> THE DATA
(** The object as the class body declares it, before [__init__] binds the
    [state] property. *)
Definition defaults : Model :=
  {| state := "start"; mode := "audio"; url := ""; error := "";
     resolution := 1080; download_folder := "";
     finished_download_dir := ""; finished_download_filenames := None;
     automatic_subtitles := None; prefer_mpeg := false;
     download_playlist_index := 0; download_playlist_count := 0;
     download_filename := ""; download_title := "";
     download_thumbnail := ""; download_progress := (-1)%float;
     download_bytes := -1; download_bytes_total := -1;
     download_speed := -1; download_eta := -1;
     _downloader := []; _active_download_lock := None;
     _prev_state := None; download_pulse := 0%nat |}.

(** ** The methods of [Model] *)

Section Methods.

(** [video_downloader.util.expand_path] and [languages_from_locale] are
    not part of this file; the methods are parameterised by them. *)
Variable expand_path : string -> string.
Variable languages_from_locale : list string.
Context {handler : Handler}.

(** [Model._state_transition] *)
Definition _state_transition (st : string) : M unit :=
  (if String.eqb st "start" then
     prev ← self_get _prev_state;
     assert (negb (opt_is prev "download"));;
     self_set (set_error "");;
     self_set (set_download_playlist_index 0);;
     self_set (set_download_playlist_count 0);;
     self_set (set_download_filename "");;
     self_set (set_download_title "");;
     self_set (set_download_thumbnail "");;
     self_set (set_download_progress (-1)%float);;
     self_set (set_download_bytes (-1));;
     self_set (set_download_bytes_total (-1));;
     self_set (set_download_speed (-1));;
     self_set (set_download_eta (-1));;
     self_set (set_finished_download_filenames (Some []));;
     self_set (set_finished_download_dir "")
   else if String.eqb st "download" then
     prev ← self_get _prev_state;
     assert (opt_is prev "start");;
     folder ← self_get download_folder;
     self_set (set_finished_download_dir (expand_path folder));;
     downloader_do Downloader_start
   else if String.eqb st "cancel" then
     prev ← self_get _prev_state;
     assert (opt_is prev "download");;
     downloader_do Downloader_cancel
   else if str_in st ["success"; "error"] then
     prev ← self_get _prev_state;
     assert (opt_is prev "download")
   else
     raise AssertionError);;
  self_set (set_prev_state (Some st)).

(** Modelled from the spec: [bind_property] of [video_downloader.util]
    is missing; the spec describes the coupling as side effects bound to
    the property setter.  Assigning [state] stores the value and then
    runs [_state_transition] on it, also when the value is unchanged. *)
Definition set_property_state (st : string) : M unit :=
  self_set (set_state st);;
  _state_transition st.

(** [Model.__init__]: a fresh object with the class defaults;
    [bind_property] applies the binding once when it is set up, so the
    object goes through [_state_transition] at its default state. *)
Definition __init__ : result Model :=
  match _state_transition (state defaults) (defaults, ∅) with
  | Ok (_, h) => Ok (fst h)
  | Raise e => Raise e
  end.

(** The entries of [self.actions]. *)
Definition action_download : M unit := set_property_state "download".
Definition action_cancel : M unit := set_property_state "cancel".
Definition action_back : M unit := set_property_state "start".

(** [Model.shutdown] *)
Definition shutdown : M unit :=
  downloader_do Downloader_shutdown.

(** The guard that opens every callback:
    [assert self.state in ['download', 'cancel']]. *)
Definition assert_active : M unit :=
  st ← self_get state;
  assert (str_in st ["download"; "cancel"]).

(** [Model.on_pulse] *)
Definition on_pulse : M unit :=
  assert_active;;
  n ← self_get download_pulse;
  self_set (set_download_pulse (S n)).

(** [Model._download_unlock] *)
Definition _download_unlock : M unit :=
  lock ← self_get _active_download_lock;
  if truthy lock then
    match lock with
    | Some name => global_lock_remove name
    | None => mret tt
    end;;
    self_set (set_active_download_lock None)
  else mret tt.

> EXERCISE DESCRIPTION
In the entries above, please find the line with "automatic_subtitles := None;" and the line with "self_set (set_finished_download_filenames (Some", then write out exactly those two lines and every line between them, and nothing more.

> EXPECTED ANSWER
     automatic_subtitles := None; prefer_mpeg := false;
     download_playlist_index := 0; download_playlist_count := 0;
     download_filename := ""; download_title := "";
     download_thumbnail := ""; download_progress := (-1)%float;
     download_bytes := -1; download_bytes_total := -1;
     download_speed := -1; download_eta := -1;
     _downloader := []; _active_download_lock := None;
     _prev_state := None; download_pulse := 0%nat |}.

(** ** The methods of [Model] *)

Section Methods.

(** [video_downloader.util.expand_path] and [languages_from_locale] are
    not part of this file; the methods are parameterised by them. *)
Variable expand_path : string -> string.
Variable languages_from_locale : list string.
Context {handler : Handler}.

(** [Model._state_transition] *)
Definition _state_transition (st : string) : M unit :=
  (if String.eqb st "start" then
     prev ← self_get _prev_state;
     assert (negb (opt_is prev "download"));;
     self_set (set_error "");;
     self_set (set_download_playlist_index 0);;
     self_set (set_download_playlist_count 0);;
     self_set (set_download_filename "");;
     self_set (set_download_title "");;
     self_set (set_download_thumbnail "");;
     self_set (set_download_progress (-1)%float);;
     self_set (set_download_bytes (-1));;
     self_set (set_download_bytes_total (-1));;
     self_set (set_download_speed (-1));;
     self_set (set_download_eta (-1));;
     self_set (set_finished_download_filenames (Some []));;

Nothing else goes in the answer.